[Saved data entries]
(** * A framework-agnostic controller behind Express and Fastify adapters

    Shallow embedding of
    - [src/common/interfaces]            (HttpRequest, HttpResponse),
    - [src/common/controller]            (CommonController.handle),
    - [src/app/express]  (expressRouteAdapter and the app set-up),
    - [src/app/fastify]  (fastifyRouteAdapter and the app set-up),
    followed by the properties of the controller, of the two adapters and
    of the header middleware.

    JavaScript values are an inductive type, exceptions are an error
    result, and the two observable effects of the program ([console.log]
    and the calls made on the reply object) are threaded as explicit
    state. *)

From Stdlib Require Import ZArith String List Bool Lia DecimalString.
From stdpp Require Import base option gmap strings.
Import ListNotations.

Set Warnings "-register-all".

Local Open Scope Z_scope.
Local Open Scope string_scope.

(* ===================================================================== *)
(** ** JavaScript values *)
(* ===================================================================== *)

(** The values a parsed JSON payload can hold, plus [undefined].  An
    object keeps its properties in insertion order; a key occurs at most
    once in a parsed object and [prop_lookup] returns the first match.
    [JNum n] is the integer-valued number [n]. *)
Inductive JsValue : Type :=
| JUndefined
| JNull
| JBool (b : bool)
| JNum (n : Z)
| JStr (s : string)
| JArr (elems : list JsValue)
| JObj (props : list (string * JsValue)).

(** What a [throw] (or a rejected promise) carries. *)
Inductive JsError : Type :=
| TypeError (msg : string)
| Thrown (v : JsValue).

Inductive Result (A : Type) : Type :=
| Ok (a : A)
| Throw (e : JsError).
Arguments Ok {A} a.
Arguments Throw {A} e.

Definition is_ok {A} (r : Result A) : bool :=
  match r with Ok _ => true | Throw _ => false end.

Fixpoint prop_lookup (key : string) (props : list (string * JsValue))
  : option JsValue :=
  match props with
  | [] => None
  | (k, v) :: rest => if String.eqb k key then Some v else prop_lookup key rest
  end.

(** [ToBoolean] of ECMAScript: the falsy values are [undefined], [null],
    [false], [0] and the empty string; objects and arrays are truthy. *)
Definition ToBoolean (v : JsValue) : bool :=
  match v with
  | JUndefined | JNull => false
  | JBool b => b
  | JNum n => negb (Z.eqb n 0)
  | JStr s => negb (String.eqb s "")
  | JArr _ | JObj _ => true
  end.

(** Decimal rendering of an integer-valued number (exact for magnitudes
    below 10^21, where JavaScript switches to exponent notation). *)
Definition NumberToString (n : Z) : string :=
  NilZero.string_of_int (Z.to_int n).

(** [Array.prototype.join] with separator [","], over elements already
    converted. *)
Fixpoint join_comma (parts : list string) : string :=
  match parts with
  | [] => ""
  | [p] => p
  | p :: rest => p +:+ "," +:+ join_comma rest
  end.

* * *

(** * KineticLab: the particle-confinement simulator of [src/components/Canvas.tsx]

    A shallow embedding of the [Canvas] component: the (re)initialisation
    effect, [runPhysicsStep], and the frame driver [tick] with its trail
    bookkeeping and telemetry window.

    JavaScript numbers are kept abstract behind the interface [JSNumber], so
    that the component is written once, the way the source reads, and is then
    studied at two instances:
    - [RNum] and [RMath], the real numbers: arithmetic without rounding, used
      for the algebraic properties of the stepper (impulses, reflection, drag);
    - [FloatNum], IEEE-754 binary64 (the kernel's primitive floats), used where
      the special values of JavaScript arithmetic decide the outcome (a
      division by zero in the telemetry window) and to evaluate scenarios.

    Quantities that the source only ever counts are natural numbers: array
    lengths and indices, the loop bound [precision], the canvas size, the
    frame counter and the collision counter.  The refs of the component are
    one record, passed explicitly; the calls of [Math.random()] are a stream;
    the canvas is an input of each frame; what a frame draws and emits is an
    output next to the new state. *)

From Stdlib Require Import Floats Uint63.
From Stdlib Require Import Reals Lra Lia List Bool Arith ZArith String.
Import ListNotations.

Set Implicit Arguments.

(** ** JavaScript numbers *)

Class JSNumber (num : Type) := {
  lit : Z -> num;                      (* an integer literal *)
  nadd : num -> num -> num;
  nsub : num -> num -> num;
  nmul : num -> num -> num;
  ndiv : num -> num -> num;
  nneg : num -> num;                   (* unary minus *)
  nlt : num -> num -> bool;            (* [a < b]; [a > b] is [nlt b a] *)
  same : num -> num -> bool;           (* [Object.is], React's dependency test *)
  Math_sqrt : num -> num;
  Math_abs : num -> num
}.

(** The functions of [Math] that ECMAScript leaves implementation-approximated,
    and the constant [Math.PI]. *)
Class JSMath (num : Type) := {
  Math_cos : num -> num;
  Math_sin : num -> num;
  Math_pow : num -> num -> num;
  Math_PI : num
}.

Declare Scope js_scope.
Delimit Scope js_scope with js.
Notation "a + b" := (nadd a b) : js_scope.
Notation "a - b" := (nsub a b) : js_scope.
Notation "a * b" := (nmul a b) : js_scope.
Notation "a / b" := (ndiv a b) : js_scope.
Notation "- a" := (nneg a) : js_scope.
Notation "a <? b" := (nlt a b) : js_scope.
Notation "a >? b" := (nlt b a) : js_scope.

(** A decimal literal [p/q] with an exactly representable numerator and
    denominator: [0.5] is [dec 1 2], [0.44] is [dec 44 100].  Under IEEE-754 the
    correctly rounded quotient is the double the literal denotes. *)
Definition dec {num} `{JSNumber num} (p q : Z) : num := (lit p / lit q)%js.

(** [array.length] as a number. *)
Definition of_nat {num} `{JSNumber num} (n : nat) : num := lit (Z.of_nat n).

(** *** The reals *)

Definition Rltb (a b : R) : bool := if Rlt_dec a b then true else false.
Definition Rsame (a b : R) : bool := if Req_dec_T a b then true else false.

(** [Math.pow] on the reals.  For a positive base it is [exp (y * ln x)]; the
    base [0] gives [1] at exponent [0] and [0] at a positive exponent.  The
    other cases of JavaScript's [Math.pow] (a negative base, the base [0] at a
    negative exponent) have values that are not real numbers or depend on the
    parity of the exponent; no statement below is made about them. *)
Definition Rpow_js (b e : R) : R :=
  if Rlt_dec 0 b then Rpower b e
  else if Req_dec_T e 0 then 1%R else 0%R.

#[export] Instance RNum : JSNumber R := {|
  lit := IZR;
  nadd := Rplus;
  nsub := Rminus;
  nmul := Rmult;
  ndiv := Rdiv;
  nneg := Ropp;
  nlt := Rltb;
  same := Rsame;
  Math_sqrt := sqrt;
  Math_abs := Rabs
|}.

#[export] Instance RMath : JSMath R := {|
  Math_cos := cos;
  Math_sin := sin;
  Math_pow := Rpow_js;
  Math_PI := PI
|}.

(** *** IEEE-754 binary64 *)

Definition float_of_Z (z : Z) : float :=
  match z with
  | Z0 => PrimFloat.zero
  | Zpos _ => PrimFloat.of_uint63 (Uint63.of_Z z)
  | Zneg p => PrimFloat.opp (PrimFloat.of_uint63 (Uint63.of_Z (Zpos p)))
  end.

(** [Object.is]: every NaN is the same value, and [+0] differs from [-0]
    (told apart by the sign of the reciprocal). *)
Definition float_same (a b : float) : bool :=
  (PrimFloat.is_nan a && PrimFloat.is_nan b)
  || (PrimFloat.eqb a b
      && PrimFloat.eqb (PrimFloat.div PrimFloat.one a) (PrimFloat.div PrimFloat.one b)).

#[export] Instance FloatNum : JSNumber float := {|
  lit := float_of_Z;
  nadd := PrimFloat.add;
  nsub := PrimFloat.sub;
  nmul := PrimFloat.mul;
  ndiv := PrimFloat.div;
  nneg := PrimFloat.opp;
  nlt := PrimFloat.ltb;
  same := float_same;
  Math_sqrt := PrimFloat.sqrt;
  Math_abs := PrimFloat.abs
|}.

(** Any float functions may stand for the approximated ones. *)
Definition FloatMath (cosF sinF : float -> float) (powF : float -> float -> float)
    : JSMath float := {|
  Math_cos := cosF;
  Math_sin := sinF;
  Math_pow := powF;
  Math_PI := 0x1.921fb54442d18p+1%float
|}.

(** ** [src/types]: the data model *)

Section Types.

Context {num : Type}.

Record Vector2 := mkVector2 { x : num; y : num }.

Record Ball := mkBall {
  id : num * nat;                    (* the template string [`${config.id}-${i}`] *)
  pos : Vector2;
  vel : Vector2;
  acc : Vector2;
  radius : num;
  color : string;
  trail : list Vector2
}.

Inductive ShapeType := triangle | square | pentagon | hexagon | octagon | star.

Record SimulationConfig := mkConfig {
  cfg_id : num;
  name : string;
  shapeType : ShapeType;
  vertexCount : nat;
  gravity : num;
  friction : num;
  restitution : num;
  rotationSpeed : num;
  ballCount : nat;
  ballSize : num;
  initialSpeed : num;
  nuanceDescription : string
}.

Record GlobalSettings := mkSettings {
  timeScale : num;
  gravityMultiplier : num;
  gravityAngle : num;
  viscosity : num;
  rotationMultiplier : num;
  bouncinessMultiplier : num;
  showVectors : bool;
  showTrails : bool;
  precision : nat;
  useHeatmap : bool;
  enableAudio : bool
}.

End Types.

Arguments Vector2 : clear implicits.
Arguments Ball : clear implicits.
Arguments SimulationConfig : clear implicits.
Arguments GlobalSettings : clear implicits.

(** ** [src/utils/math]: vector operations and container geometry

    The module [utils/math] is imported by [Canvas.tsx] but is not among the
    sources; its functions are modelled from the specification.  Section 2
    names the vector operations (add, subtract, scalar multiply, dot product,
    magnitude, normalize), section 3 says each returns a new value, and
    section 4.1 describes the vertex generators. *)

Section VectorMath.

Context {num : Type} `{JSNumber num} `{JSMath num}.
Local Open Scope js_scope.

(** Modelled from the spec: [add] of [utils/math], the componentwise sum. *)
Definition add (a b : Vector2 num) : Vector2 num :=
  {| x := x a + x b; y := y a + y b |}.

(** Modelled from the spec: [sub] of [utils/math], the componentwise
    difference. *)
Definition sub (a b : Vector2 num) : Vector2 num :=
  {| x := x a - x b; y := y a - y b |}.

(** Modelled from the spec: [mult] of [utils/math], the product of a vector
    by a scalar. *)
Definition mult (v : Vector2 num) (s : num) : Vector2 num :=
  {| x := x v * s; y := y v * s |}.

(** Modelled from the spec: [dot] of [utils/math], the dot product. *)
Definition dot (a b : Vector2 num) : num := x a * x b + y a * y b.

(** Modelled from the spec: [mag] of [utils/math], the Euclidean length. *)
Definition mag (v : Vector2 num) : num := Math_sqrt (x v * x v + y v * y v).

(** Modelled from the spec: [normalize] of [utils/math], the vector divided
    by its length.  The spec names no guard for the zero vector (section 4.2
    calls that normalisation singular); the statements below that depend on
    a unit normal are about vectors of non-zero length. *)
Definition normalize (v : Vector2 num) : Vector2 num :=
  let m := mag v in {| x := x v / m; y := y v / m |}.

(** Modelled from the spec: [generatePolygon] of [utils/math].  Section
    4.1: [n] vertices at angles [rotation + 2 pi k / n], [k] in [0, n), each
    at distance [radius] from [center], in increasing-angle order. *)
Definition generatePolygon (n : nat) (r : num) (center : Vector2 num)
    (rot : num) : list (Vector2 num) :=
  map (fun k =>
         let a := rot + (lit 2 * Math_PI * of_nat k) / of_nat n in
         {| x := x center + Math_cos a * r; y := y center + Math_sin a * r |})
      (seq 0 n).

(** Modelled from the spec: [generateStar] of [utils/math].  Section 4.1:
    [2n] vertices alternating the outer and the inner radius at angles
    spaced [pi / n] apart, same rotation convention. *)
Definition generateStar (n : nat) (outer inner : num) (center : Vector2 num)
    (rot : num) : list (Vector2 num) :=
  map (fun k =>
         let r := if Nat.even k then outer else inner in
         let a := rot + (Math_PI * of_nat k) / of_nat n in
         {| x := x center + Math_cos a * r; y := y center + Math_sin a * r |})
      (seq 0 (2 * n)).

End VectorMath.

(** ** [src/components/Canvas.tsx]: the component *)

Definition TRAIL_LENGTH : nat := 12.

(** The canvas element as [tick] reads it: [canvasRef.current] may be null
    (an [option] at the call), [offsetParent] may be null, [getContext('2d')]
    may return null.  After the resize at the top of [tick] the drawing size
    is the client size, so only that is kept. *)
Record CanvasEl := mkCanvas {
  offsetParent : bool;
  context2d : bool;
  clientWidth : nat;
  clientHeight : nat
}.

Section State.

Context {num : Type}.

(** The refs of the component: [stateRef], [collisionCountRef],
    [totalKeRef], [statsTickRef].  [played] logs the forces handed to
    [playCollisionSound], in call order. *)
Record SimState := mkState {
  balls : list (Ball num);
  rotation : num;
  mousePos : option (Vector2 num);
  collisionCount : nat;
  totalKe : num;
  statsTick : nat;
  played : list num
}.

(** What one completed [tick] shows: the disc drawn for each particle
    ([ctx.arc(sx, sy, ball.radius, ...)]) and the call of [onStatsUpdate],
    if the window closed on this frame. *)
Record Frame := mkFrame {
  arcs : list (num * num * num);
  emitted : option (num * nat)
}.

● WHAT NEEDS TO BE DONE: Nothing but the lines above from the one containing "(told apart by" through the one containing "(PrimFloat.div PrimFloat.one b))." should appear in the answer, each repeated exactly.

● EXERCISE RESPONSE:
    (told apart by the sign of the reciprocal). *)
Definition float_same (a b : float) : bool :=
  (PrimFloat.is_nan a && PrimFloat.is_nan b)
  || (PrimFloat.eqb a b
      && PrimFloat.eqb (PrimFloat.div PrimFloat.one a) (PrimFloat.div PrimFloat.one b)).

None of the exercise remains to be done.